═════ THE DATA

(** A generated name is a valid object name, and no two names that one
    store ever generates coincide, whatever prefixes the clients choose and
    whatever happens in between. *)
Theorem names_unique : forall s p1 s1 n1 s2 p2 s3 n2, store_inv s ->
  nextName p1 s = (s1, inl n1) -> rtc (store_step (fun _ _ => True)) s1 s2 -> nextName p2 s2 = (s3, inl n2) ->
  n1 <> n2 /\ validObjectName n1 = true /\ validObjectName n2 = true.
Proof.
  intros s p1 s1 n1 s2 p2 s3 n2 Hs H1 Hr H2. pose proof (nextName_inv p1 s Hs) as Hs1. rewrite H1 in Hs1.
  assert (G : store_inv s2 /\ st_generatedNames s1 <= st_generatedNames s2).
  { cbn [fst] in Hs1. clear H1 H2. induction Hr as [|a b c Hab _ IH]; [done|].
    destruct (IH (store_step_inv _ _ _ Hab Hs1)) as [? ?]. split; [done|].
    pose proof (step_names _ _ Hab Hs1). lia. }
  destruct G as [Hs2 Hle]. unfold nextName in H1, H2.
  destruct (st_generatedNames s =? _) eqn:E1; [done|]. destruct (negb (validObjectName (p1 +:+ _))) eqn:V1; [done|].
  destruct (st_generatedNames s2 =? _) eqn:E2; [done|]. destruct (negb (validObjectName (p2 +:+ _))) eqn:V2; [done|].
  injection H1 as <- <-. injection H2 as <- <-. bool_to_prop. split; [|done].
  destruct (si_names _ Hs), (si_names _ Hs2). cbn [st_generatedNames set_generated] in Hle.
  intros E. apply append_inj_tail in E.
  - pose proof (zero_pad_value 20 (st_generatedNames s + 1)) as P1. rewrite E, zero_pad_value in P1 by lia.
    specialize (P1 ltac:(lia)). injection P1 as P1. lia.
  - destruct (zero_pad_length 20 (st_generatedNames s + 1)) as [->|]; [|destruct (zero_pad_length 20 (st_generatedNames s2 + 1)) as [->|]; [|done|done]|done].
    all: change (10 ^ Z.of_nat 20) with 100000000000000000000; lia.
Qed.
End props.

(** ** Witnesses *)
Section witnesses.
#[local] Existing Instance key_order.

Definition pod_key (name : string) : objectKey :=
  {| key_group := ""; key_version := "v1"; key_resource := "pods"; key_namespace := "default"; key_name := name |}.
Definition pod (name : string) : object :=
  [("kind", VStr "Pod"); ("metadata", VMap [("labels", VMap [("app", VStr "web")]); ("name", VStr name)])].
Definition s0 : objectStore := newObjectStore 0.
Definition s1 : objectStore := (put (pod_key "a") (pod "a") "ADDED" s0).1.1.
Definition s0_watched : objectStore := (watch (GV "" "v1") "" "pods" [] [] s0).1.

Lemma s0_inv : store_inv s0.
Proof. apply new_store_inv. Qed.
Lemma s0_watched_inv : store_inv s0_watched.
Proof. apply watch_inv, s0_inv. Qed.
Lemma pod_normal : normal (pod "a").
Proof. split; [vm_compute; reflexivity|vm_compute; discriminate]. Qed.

══════════

TASK GOAL: Of all the entries above, output exactly the lines between the one holding "destruct (st_generatedNames s =?" and the one holding "- pose proof", inclusive.

ANSWER BOX:
  destruct (st_generatedNames s =? _) eqn:E1; [done|]. destruct (negb (validObjectName (p1 +:+ _))) eqn:V1; [done|].
  destruct (st_generatedNames s2 =? _) eqn:E2; [done|]. destruct (negb (validObjectName (p2 +:+ _))) eqn:V2; [done|].
  injection H1 as <- <-. injection H2 as <- <-. bool_to_prop. split; [|done].
  destruct (si_names _ Hs), (si_names _ Hs2). cbn [st_generatedNames set_generated] in Hle.
  intros E. apply append_inj_tail in E.
  - pose proof (zero_pad_value 20 (st_generatedNames s + 1)) as P1. rewrite E, zero_pad_value in P1 by lia.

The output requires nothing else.